• **Source material**:
Ltac check H :=
  lazymatch goal with |- looks (let s := CHK ?lbl ?p ?s in _) _ _ _ _ =>
    let C := fresh in assert (C : p = true) by (unfold staged_len, staged, tty_line_len; rewrite ?(proj1 H); reflexivity);
    rewrite C; apply (CHK_looks s lbl true) in H; past H
  end.

Ltac drain H n :=
  lazymatch type of H with looks ?s _ _ _ _ =>
    let E1 := fresh in let E2 := fresh in
    apply (read_looks s) with (m := n) in H; [|done]; destruct (read_buf n s) as [[? ?] ?]; destruct H as (E1 & E2 & H);
    rewrite E1, ?E2; clear E1 E2; looks_norm H
  end.

Lemma selftest_looks t w : rx w = [] -> looks (tty_selftest t w) [] 1 [] 0.
Proof.
  intros Hw. assert (H : looks (reinit (t, w, 0)) [] 1 [] 0) by done. cbv beta delta [tty_selftest]. past H.
  apply (feed_looks _ 97) in H; [|lia]. apply (feed_looks _ 98) in H; [|lia]. past H.
  check H. apply (feed_looks _ BS) in H; [|done]. past H. check H. apply (feed_looks _ LF) in H; [|done]. past H. check H.
  drain H 8. check H. check H.
  apply (feed_looks _ 120) in H; [|lia]. apply (feed_looks _ 121) in H; [|lia]. apply (feed_looks _ CTRL_D) in H; [|done]. past H.
  drain H 8. check H.
  apply reinit_looks in H. apply (loop_looks (Z.to_nat (TTY_LINE_MAX + 5)) _ 122) in H; [|lia]. past H. check H.
  drain H 512. check H. apply reinit_looks in H. past H.
  apply (ioctl_looks _ _ _ _ _ VOID_TTY_ECHO_OFF) in H. destruct (ioctl VOID_TTY_ECHO_OFF _) as [r1 u1]. destruct H as [-> H]. check H.
  apply (ioctl_looks _ _ _ _ _ VOID_TTY_ECHO_ON) in H. destruct (ioctl VOID_TTY_ECHO_ON _) as [r2 u2]. destruct H as [-> H]. check H.
  apply (ioctl_looks _ _ _ _ _ 0xdead) in H. destruct (ioctl 0xdead _) as [r3 u3]. destruct H as [-> H]. check H.
  lazymatch type of H with looks ?s _ _ _ _ => destruct s as [[t' w'] f] end. destruct H as (R1 & R2 & R3 & R4). unfold looks. cbn [fst snd]. by rewrite putchars_rx.
Qed.

(** The terminal's self-test passes on a quiet line.  When no byte waits on the wire,
  none of the eleven checks fails, whatever was staged before and whether or not there is
  a console to echo to, and the terminal is left empty with its echo on. *)
Theorem tty_selftest_passes t w : rx w = [] -> let '(t', w', fails) := tty_selftest t w in
  fails = 0 /\ tty_line t' = [] /\ tty_echo t' = 1 /\ rx w' = [].
Proof.
  intros Hw. pose proof (selftest_looks t w Hw) as H. destruct (tty_selftest t w) as [[t' w'] f].
  destruct H as (H1 & H2 & H3 & H4). done.
Qed.
End TtyTest.

(** ** The tests on the demonstration UART *)
Section Demo.
#[local] Existing Instance bump_heap.
#[local] Existing Instance bump_heap_laws.
#[local] Existing Instance demo_port.
#[local] Existing Instance demo_port_laws.

Definition quiet_wire : demo_uart := DemoUart [] [] 0.

Lemma dev_self_test_passes_witness :
  let '(_, g, h, w) := serial_drv_register (H := Z) 7 (dev_init devs_zero) 0x1000 quiet_wire in
  let '(_, _, w) := dev_self_test 9 0x2000 g h w in
  demo_tx w = str "[DEV] selftest start" ++ [10; 13] ++ pass_lines "[DEV] " dev_labels ++ str "[DEV] selftest done" ++ [10; 13].
Proof.
  assert (Hi : (fun L h => 0 < h /\ forall a, a ∈ L -> a < h) (∅ : gset Z) 0x1000) by (split; [lia|set_solver]).
  assert (Hne : forall (L : gset Z) (h : Z), 0 < h /\ (forall a, a ∈ L -> a < h) -> (kmalloc h DEV_INSTANCE_SIZE).1 <> 0) by (intros L h [Hh _]; cbn; lia).
  pose proof (dev_self_test_passes 9 0x2000 demo_tx demo_rx 7 _ ∅ 0x1000 quiet_wire ltac:(lia) ltac:(lia) Hi Hne) as H.
  destruct (serial_drv_register _ _ _ _) as [[[c g] h] w]. destruct (dev_self_test _ _ _ _ _) as [[g' h'] w']. exact (proj1 H).
Defined.

Lemma tty_selftest_passes_witness :
  let '(t, _, fails) := tty_selftest demo_console.1.1.2 0x1000 (Tty [1; 2; 3] 0) quiet_wire in fails = 0 /\ tty_line t = [].
Proof.
  pose proof (tty_selftest_passes demo_console.1.1.2 0x1000 demo_tx demo_rx demo_console_ok (Tty [1; 2; 3] 0) quiet_wire eq_refl) as H.
  destruct (tty_selftest _ _ _ _) as [[t w] f]. destruct H as (H1 & H2 & _). exact (conj H1 H2).
Defined.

• **What needs to be done**: What do the lines of the material read, from the first through the line with "Ltac drain H"? Transcribe them exactly and stop there.

• **Task response**:
Ltac check H :=
  lazymatch goal with |- looks (let s := CHK ?lbl ?p ?s in _) _ _ _ _ =>
    let C := fresh in assert (C : p = true) by (unfold staged_len, staged, tty_line_len; rewrite ?(proj1 H); reflexivity);
    rewrite C; apply (CHK_looks s lbl true) in H; past H
  end.

Ltac drain H n :=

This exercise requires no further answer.